A cool step in that direction comes from a Stanford engineer whose latest “millirobot” is controlled by a magnetic field (not new, actually); it’s based on origami, so it can fold and unfold and do all sorts of tricks to not only make its way through the body, but collect and deposit cargo, i.e., drugs (this is new).
Check it out, including the cool videos of a prototype in action.
The connection between the gut biome and depression might be explained by proline, a non-essential amino acid that is produced by some gut bacteria. Low levels (say Spanish researchers) are linked to depression. Annnnd, that’s it. The details have yet to be figured out.
The article takes 1,400 words to say basically the same thing (although, to be fair, it details and details and details how this was determined).
There’s apparently a lot of inhaler overuse in asthma patients — that is, patients are relying on their SABA inhalers rather than taking their corticosteroids to prevent a problem in the first place.
Part of the problem, say the British researchers who sussed this out, is that physicians are over-prescribing the inhalers.
“Working with patients to improve regular use of preventative inhalers should be central to reducing asthma-related hospital admissions.
The solution (or part of it) is getting those prescribers and the pharmacists who fill prescriptions to watch for ‘high-risk’ patients and work with them to focus on the ounce of prevention.
The FDA has authorized Covid vaccines for the littlest kids. (Bonus, I found a news story that calls it a “game-changer.”)
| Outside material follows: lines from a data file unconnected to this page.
Lemma handler_honeypot req :
  honeypot_filled env (req_body req) ->
  contact_handler env valid_email sendContactEmail req
  = (accepted JNull, [LogWarn (js "Honeypot triggered; dropping submission")]).
Proof.
  intros H. apply honeypot_triggered_filled in H.
  unfold contact_handler. rewrite H. reflexivity.
Qed.

Lemma handler_invalid req :
  ~ honeypot_filled env (req_body req) ->
  ~ well_formed valid_email (req_body req) ->
  contact_handler env valid_email sendContactEmail req
  = (validation_error (fst (validate valid_email contactSchema (req_body req))), []).
Proof.
  intros Hh Hw. unfold contact_handler.
  rewrite <- honeypot_triggered_filled in Hh. apply not_true_is_false in Hh.
  rewrite Hh, validation_step_spec.
  rewrite <- violated_fields_nil in Hw.
  rewrite bool_decide_eq_false_2 by exact Hw. reflexivity.
Qed.

Lemma handler_valid req :
  ~ honeypot_filled env (req_body req) ->
  well_formed valid_email (req_body req) ->
  contact_handler env valid_email sendContactEmail req
  = let payload := sanitizeInput (req_body req) in
    match sendContactEmail payload req with
    | Resolved sendResult =>
        (accepted (or_else (or_else (get_opt sendResult (js "messageId"))
                                    (get_opt sendResult (js "id"))) JNull),
         [SinkCall payload])
    | Rejected err =>
        (send_failed,
         [SinkCall payload;
          LogError (js "Failed to send contact email")
                   (JObj [(js "err", get_opt err (js "message"))])])
    end.
Proof.
  intros Hh Hw. unfold contact_handler.
  rewrite <- honeypot_triggered_filled in Hh. apply not_true_is_false in Hh.
  rewrite Hh, validation_step_spec.
  rewrite <- violated_fields_nil in Hw.
  rewrite bool_decide_eq_true_2 by exact Hw.
  rewrite sanitizeInput_stripped. reflexivity.
Qed.

Lemma post_contact_cases l now req :
  post_contact env valid_email sendContactEmail l now req
  = (if passes_limiter env l now req
     then contact_handler env valid_email sendContactEmail req
     else (rate_limited, []),
     snd (consume l (client_key (trustProxy env) req) now)).
Proof.
  unfold post_contact, rateLimiterMiddleware, passes_limiter.
  destruct (consume l _ now) as [[|] l']; reflexivity.
Qed.

End Grammar.

(** ** The sample inputs *)

Lemma split_on_absent sep s : sep ∉ s -> split_on sep s = [s].
Proof.
  induction s as [|c s IH]; intros H; [reflexivity|].
  simpl. destruct (N.eqb_spec c sep) as [->|_].
  - exfalso. apply H. left.
  - rewrite IH; [reflexivity|]. intros Hin. apply H. right. exact Hin.
Qed.

Lemma sample_grammar_at s : sample_grammar s = true -> 64%N ∈ s.
Proof.
  intros H. destruct (decide (64%N ∈ s)) as [Hin|Hout]; [exact Hin|].
  unfold sample_grammar in H. rewrite (split_on_absent _ _ Hout) in H.
  discriminate H.
Qed.


(** ** The request handler *)







(** C6.  When the call of the notification sink throws or rejects, the
    response is 500 with body [{ error: "send_failed" }], a constant that
    holds nothing of the error (its text goes to the log only), and the sink
    was invoked exactly once; no request invokes the sink more than once. *)
Theorem sink_failure_reported_once
    (valid_email : jsstring -> bool) (env : environment)
    (sendContactEmail : jsobj -> request -> sink_outcome)
    (l : limiter) (now : Z) (req : request) :
  let out := post_contact env valid_email sendContactEmail l now req in
  (sink_calls (events_of out) <= 1)%nat
  /\ forall payload err,
       In (SinkCall payload) (events_of out) ->
       sendContactEmail payload req = Rejected err ->
       response_of out
         = mkResponse 500 (JObj [(js "error", JStr (js "send_failed"))])
       /\ sink_calls (events_of out) = 1%nat
       /\ events_of out
          = [SinkCall payload;
             LogError (js "Failed to send contact email")
                      (JObj [(js "err", get_opt err (js "message"))])].
Proof.
  intros out. subst out.
  unfold post_contact, rateLimiterMiddleware, events_of, response_of.
  destruct (consume l _ now) as [[|] l']; cbn [fst snd];
    [|split; [unfold sink_calls; cbn; lia | intros ? ? []]].
  unfold contact_handler.
  destruct (honeypot_triggered _ _).
  { split; [unfold sink_calls; cbn; lia|]. intros ? ? [H|[]]. discriminate H. }
  destruct (validation_step valid_email (req_body req)) as [bad|v].
  { split; [unfold sink_calls; cbn; lia | intros ? ? []]. }
  destruct (sendContactEmail (sanitizeInput v) req) as [r|e] eqn:E; cbn [fst snd].
  - split; [unfold sink_calls; cbn; lia|]. intros payload err [H|[]] Hrej.
    injection H as <-. congruence.
  - split; [unfold sink_calls; cbn; lia|]. intros payload err [H|[H|[]]] Hrej; [|discriminate H].
    injection H as <-. rewrite E in Hrej. injection Hrej as <-.
    repeat split.
Qed.

Lemma sink_failure_reported_once_witness :
  let out := post_contact no_env sample_grammar failing_sink
               (new_limiter no_env) 0 jane in
  response_of out = send_failed /\ sink_calls (events_of out) = 1%nat.
Proof.
  intros out.
  destruct (proj2 (sink_failure_reported_once sample_grammar no_env failing_sink
                     (new_limiter no_env) 0 jane)
                  (sanitizeInput (req_body jane))
                  (JObj [(js "message", JStr (js "550 mailbox unavailable"))]))
    as (Hr & Hn & _).
  - vm_compute. left. reflexivity.
  - reflexivity.
  - split; [exact Hr | exact Hn].
Defined.

(** C4, as stated, fails: a name of three blanks passes validation, which
    reads the raw body, although the sanitized object, whose name is empty,
    violates the schema; the sink receives the empty name. *)
Lemma blank_name_is_validated_raw :
  ~ honeypot_filled no_env (req_body blank_name) /\
  fst (validate sample_grammar contactSchema (sanitizeInput (req_body blank_name)))
    <> [] /\
  contact_handler no_env sample_grammar simulate_sink blank_name
    = (accepted JNull,
       [SinkCall (submission [] (js "jane@example.com") (js "Hello!"))]).
Proof.
  split; [intros [H _]; vm_compute in H; discriminate H|].
  split; [vm_compute; discriminate | vm_compute; reflexivity].
Qed.

(** C4, amended.  The Schema Validator operates on the raw request body: the
    length and format constraints are checked against the values as
    received, and a violation is answered 400 with the details of the raw
    body.  The Input Sanitizer is applied after validation, to the validated
    value: what the sink receives is the trimmed, CR/LF-cleaned copy. *)
Theorem validation_reads_raw_body
    (valid_email : jsstring -> bool) (env : environment)
    (sendContactEmail : jsobj -> request -> sink_outcome) (req : request) :
  ~ honeypot_filled env (req_body req) ->
  let raw := req_body req in
  let out := contact_handler env valid_email sendContactEmail req in
  (fst (validate valid_email contactSchema raw) <> [] ->
   out = (validation_error (fst (validate valid_email contactSchema raw)), []))
  /\ (fst (validate valid_email contactSchema raw) = [] ->
      exists log,
        snd out = SinkCall (sanitizeInput raw) :: log
        /\ sink_calls (snd out) = 1%nat
        /\ lookup_prop (js "name") (sanitizeInput raw)
           = JStr (trimSafe (lookup_prop (js "name") raw))
        /\ lookup_prop (js "email") (sanitizeInput raw)
           = JStr (trimSafe (lookup_prop (js "email") raw))).
Proof.
  intros Hh raw out. subst raw out. unfold contact_handler.
  rewrite <- honeypot_triggered_filled in Hh. apply not_true_is_false in Hh.
  rewrite Hh. unfold validation_step.
  pose proof (sanitizeInput_stripped valid_email (req_body req)) as Hs.
  destruct (validate valid_email contactSchema (req_body req)) as [[|d ds] v];
    cbn [fst snd] in *.
  - split; [congruence|]. intros _. rewrite Hs.
    destruct (sendContactEmail _ req); eexists; (split; [reflexivity|]);
      (split; [reflexivity|]); split; apply sanitizeInput_fields.
  - split; [reflexivity | discriminate].
Qed.

Lemma validation_reads_raw_body_witness :
  ~ honeypot_filled no_env (req_body blank_name) /\
  exists log,
    snd (contact_handler no_env sample_grammar simulate_sink blank_name)
      = SinkCall (sanitizeInput (req_body blank_name)) :: log.
Proof.
  assert (Hh : ~ honeypot_filled no_env (req_body blank_name))
    by (intros [H _]; vm_compute in H; discriminate H).
  split; [exact Hh|].
  destruct (proj2 (validation_reads_raw_body sample_grammar no_env simulate_sink
                     blank_name Hh) ltac:(vm_compute; reflexivity))
    as (log & Hlog & _).
  exists log. exact Hlog.
Defined.

(** ** Validation errors *)



(** ** The client key *)

Lemma str_or_truthy c s d : str_or (Some (c :: s)) d = c :: s.
Proof. reflexivity. Qed.


Lemma forwarded_hop_nonempty header hop :
  last (forwarded_hops header) = Some hop -> hop <> [].
Proof.
  intros H. apply last_Some_elem_of in H. unfold forwarded_hops in H.
  apply list_elem_of_In, filter_In in H as [_ H].
  apply negb_true_iff in H. intros ->. discriminate H.
Qed.




(** ** The rate limiter *)

Lemma consume_settings l k t :
  points (snd (consume l k t)) = points l /\
  duration (snd (consume l k t)) = duration l.
Proof. split; reflexivity. Qed.

Lemma consume_other l k k' t :
  k' <> k -> storage (snd (consume l k' t)) !! k = storage l !! k.
Proof. intros H. unfold consume. cbn [snd storage]. apply lookup_insert_ne, H. Qed.


Lemma incrby_fresh l k t :
  no_live_window l k t -> incrby l k t = mkRecord 1 (t + duration l * 1000).
Proof.
  unfold no_live_window, incrby. destruct (storage l !! k) as [r|]; [|reflexivity].
  intros H. destruct (Z.ltb_spec t (expiresAt r)); [lia | reflexivity].
Qed.







(** ** The contact client *)



Example sendContactMessage_network_down :
  sendContactMessage (Some (js "https://api.example.org//")) network_down
    (submission (js "Jane") (js "jane@example.com") (js "Hello!")) []
  = (Normal (JObj [(js "ok", JBool false); (js "error", JStr (js "Failed to fetch"))]),
     [mkFetchCall (js "https://api.example.org/api/contact/") (js "POST")
        [ (js "name", JStr (js "Jane")); (js "email", JStr (js "jane@example.com"));
          (js "subject", JUndefined); (js "message", JStr (js "Hello!")) ]]).
Proof. vm_compute. reflexivity. Qed.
We live in a world where computers and computer models are good enough to be used to predict how drugs will work. In this case, biomedical engineers at an Ohio State University have used computer modeling to predict which drugs are most likely to treat a heart attack.
They made a mathematical model to figure…
… how certain immune cells like myocytes, neutrophils and macrophages — cells imperative to fighting infection and combating necrosis (toxic injury to the heart) — react to four different immunomodulatory drugs over a period of one month.
The computer told them that “certain combinations of these drug inhibitors were more efficient at reducing inflammation than others.” That doesn’t mean do this, not that quite yet, but the fact that they can model these kinds of interactions means future drug discovery could be sped up. A lot.
Wide-scale Covid testing for infection is over, and the new interest seems to be in testing for antibodies. The other day we reported on a rapid test for immunity, and now we’ve got another: using a home glucose meter to test for antibodies.
The idea is to add a protein to the test — one that would react with Covid antibodies in a patient’s blood to produce glucose. A glucose meter would read this and — bam! — tell you if you’re immune. The trick was creating that protein, which Johns Hopkins and MIT researchers say they have. No clue how long before it might be available, though.
It’s still not clear what causes Covid-like symptoms to persist months or potentially years after infection for millions of people. Microscopic blood clots? The virus persisting but hidden? “An immune system gone haywire”?
Science magazine has a detailed look in “Clues to Long Covid.”
All agree that solo operators are unlikely. Lingering virus, for example, could attack the circulatory system, triggering blood clots or chronic inflammation.
There’s good news about being in the middle of an Omicron wave: A British study found that you’re half as likely to get long Covid from Omicron as from Delta.